Friday, May 20, 2011

Short Story Month Giveaway: In This Light by Melanie Rae Thon


This week, I'm celebrating short stories with giveaways and thoughts about short fiction by participating authors.  Join me each day as I pay tribute to National Short Story Month, a movement which has snowballed since the first efforts by Larry Dark and Dan Wickett to give overdue national attention to short stories.  For details on how to enter today's contest, scroll to the bottom of this post.  For more bloggers participating in Short Story Month giveaways, be sure to visit this page at Fiction Writers Review.


Today's book is In This Light by Melanie Rae Thon, brought to you by the consistently-stellar Graywolf PressIn This Light gathers some of the greatest hits of Thon's previous collections, plus three new stories.  Here's the Jacket Copy:
In This Light shimmers with grace as a drunk young woman hits a Native American man on a desolate Montana road, a grieving slave murders the white child she nurses and loves, and two throwaway kids dance in the twinkling lights of a Christmas tree in a stranger’s house.  Thon’s searing prose reveals that the radiant heat inside us all is the hope and hunger for love.
In a review of the collection, High Country News had this to say about the stories:
Thon slips into the skins of her flawed, long-suffering characters with astonishing ease and authenticity. Her characters are hungry, and for more than just food. Two runaway kids break into a house one night and gorge themselves. One says, "You don't know how it hurt us to eat this way, our shriveled stomachs stretching; you don't know why we couldn't stop." Her people are loners, addicts, outcasts, misfits stuck in too-small towns and reservations. They lose fingers to frostbite and steal coats that are too thin. In one story, Thon describes a horde of runaway children who haunt the woods outside of Kalispell, Mont., as being glued together "from broken sleds and headless dolls and bits of fur and scraps of plastic. Their bones were splintered wood. Their hearts were chicken hearts. Their little hands were rubber."
At Matt Bell's blog (which, by the way, you should be reading on a daily basis--especially this month as Bell and guest reviewers analyze specific stories from print journals), Nina Schuyler digs deeper into one story from Thon's new book:
When free association is a key style technique in a story, it opens up immense possibilities, including surprise and a collage of interesting imagery. In "Tu B'Shvat," you find a beautiful young girl who drowns in the community pool, the narrator's dead mother, the holocaust, the narrator's piano-playing daughter, relatives who died in the camps, a dead deer, her father who died in the shower of her childhood home and the beautiful young girl's missionary brother living in Hermosillo. David Shields writes in Reality Hunger, "It's not the story. It's just this breathtaking world—that's the point" and that perfectly describes "Tu B'Shvat."
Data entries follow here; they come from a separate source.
Definition set_sv_files (x : store Wf) (s : execution) : execution :=
  mkExecution x (sv_net s) (sv_fw s) (sv_adminKey s) (sv_changes s) (sv_trace s) (lo_watcher s) (lo_adapter s)
    (lo_nativeTun s) (lo_dev s) (lo_uapi s) (lo_routeMonitor s) (lo_removeWSTLSFiles s) (lo_luid s) (lo_config
    s) (lo_serviceError s) (lo_serviceState s).
Definition set_sv_net (x : registry W) (s : execution) : execution :=
  mkExecution (sv_files s) x (sv_fw s) (sv_adminKey s) (sv_changes s) (sv_trace s) (lo_watcher s) (lo_adapter
    s) (lo_nativeTun s) (lo_dev s) (lo_uapi s) (lo_routeMonitor s) (lo_removeWSTLSFiles s) (lo_luid s)
    (lo_config s) (lo_serviceError s) (lo_serviceState s).
Definition set_sv_fw (x : Firewall.firewall (W := Ww)) (s : execution) : execution :=
  mkExecution (sv_files s) (sv_net s) x (sv_adminKey s) (sv_changes s) (sv_trace s) (lo_watcher s) (lo_adapter
    s) (lo_nativeTun s) (lo_dev s) (lo_uapi s) (lo_routeMonitor s) (lo_removeWSTLSFiles s) (lo_luid s)
    (lo_config s) (lo_serviceError s) (lo_serviceState s).
Definition set_sv_adminKey (x : option (result unit)) (s : execution) : execution :=
  mkExecution (sv_files s) (sv_net s) (sv_fw s) x (sv_changes s) (sv_trace s) (lo_watcher s) (lo_adapter s)
    (lo_nativeTun s) (lo_dev s) (lo_uapi s) (lo_routeMonitor s) (lo_removeWSTLSFiles s) (lo_luid s) (lo_config
    s) (lo_serviceError s) (lo_serviceState s).
Definition set_sv_changes (x : list (Z * bool)) (s : execution) : execution :=
  mkExecution (sv_files s) (sv_net s) (sv_fw s) (sv_adminKey s) x (sv_trace s) (lo_watcher s) (lo_adapter s)
    (lo_nativeTun s) (lo_dev s) (lo_uapi s) (lo_routeMonitor s) (lo_removeWSTLSFiles s) (lo_luid s) (lo_config
    s) (lo_serviceError s) (lo_serviceState s).
Definition set_sv_trace (x : list action) (s : execution) : execution :=
  mkExecution (sv_files s) (sv_net s) (sv_fw s) (sv_adminKey s) (sv_changes s) x (lo_watcher s) (lo_adapter s)
    (lo_nativeTun s) (lo_dev s) (lo_uapi s) (lo_routeMonitor s) (lo_removeWSTLSFiles s) (lo_luid s) (lo_config
    s) (lo_serviceError s) (lo_serviceState s).
Definition set_lo_watcher (x : option (interfaceWatcher adapter)) (s : execution) : execution :=
  mkExecution (sv_files s) (sv_net s) (sv_fw s) (sv_adminKey s) (sv_changes s) (sv_trace s) x (lo_adapter s)
    (lo_nativeTun s) (lo_dev s) (lo_uapi s) (lo_routeMonitor s) (lo_removeWSTLSFiles s) (lo_luid s) (lo_config
    s) (lo_serviceError s) (lo_serviceState s).
Definition set_lo_adapter (x : option adapter) (s : execution) : execution :=
  mkExecution (sv_files s) (sv_net s) (sv_fw s) (sv_adminKey s) (sv_changes s) (sv_trace s) (lo_watcher s) x
    (lo_nativeTun s) (lo_dev s) (lo_uapi s) (lo_routeMonitor s) (lo_removeWSTLSFiles s) (lo_luid s) (lo_config
    s) (lo_serviceError s) (lo_serviceState s).
Definition set_lo_nativeTun (x : option tun) (s : execution) : execution :=
  mkExecution (sv_files s) (sv_net s) (sv_fw s) (sv_adminKey s) (sv_changes s) (sv_trace s) (lo_watcher s)
    (lo_adapter s) x (lo_dev s) (lo_uapi s) (lo_routeMonitor s) (lo_removeWSTLSFiles s) (lo_luid s) (lo_config
    s) (lo_serviceError s) (lo_serviceState s).
Definition set_lo_dev (x : option device) (s : execution) : execution :=
  mkExecution (sv_files s) (sv_net s) (sv_fw s) (sv_adminKey s) (sv_changes s) (sv_trace s) (lo_watcher s)
    (lo_adapter s) (lo_nativeTun s) x (lo_uapi s) (lo_routeMonitor s) (lo_removeWSTLSFiles s) (lo_luid s)
    (lo_config s) (lo_serviceError s) (lo_serviceState s).
Definition set_lo_uapi (x : option listener) (s : execution) : execution :=
  mkExecution (sv_files s) (sv_net s) (sv_fw s) (sv_adminKey s) (sv_changes s) (sv_trace s) (lo_watcher s)
    (lo_adapter s) (lo_nativeTun s) (lo_dev s) x (lo_routeMonitor s) (lo_removeWSTLSFiles s) (lo_luid s)
    (lo_config s) (lo_serviceError s) (lo_serviceState s).
Definition set_lo_routeMonitor (x : option defaultRouteMonitor) (s : execution) : execution :=
  mkExecution (sv_files s) (sv_net s) (sv_fw s) (sv_adminKey s) (sv_changes s) (sv_trace s) (lo_watcher s)
    (lo_adapter s) (lo_nativeTun s) (lo_dev s) (lo_uapi s) x (lo_removeWSTLSFiles s) (lo_luid s) (lo_config s)
    (lo_serviceError s) (lo_serviceState s).
Definition set_lo_removeWSTLSFiles (x : option path) (s : execution) : execution :=
  mkExecution (sv_files s) (sv_net s) (sv_fw s) (sv_adminKey s) (sv_changes s) (sv_trace s) (lo_watcher s)
    (lo_adapter s) (lo_nativeTun s) (lo_dev s) (lo_uapi s) (lo_routeMonitor s) x (lo_luid s) (lo_config s)
    (lo_serviceError s) (lo_serviceState s).
Definition set_lo_luid (x : LUID) (s : execution) : execution :=
  mkExecution (sv_files s) (sv_net s) (sv_fw s) (sv_adminKey s) (sv_changes s) (sv_trace s) (lo_watcher s)
    (lo_adapter s) (lo_nativeTun s) (lo_dev s) (lo_uapi s) (lo_routeMonitor s) (lo_removeWSTLSFiles s) x
    (lo_config s) (lo_serviceError s) (lo_serviceState s).
Definition set_lo_config (x : option Config) (s : execution) : execution :=
  mkExecution (sv_files s) (sv_net s) (sv_fw s) (sv_adminKey s) (sv_changes s) (sv_trace s) (lo_watcher s)
    (lo_adapter s) (lo_nativeTun s) (lo_dev s) (lo_uapi s) (lo_routeMonitor s) (lo_removeWSTLSFiles s) (lo_luid
    s) x (lo_serviceError s) (lo_serviceState s).
Definition set_lo_serviceError (x : Z) (s : execution) : execution :=
  mkExecution (sv_files s) (sv_net s) (sv_fw s) (sv_adminKey s) (sv_changes s) (sv_trace s) (lo_watcher s)
    (lo_adapter s) (lo_nativeTun s) (lo_dev s) (lo_uapi s) (lo_routeMonitor s) (lo_removeWSTLSFiles s) (lo_luid
    s) (lo_config s) x (lo_serviceState s).
Definition set_lo_serviceState (x : Z) (s : execution) : execution :=
  mkExecution (sv_files s) (sv_net s) (sv_fw s) (sv_adminKey s) (sv_changes s) (sv_trace s) (lo_watcher s)
    (lo_adapter s) (lo_nativeTun s) (lo_dev s) (lo_uapi s) (lo_routeMonitor s) (lo_removeWSTLSFiles s) (lo_luid
    s) (lo_config s) (lo_serviceError s) x.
About the Author:  Melanie Rae Thon is the author of the novels Sweet Hearts, Meteors in August, and Iona Moon, and the story collections First, Body and Girls in the Grass.  Her work has been included in Best American Short Stories (1995, 1996), three Pushcart Prize Anthologies (2003, 2006, 2008), and O. Henry Prize Stories (2006).  She is a recipient of a Whiting Writer's Award (1997), two fellowships from the National Endowment for the Arts (1992 and 2008), a Writer's Residency from the Lannan Foundation (2005), and a fellowship from the Tanner Humanities Center (2009).  Originally from Montana, Thon now lives in Salt Lake City, where she teaches in the Creative Writing and Environmental Humanities programs at the University of Utah.



Five Reasons to Tell a Story in 2011

1.
Last Sunday, the beautiful woman on TV, the soldier home from Iraq with shrapnel still deep in her brain, said doctors gave her one chance in a hundred to wake, one in a thousand to do more than bob and babble.  And here she was, radiantly amazed, smiling sweetly.

Somebody had to be the one, she said.  Why couldn't I do it?

In a tent, in a field hospital outside Baghdad, Jodee Beddia's surgeon cut a piece of bone from her skull so her swelling brain wouldn’t kill her.  Sewed it inside my abdomen, she said.  To keep the bone alive.  So nobody would lose it.  Jodee Beddia flew home in a coma.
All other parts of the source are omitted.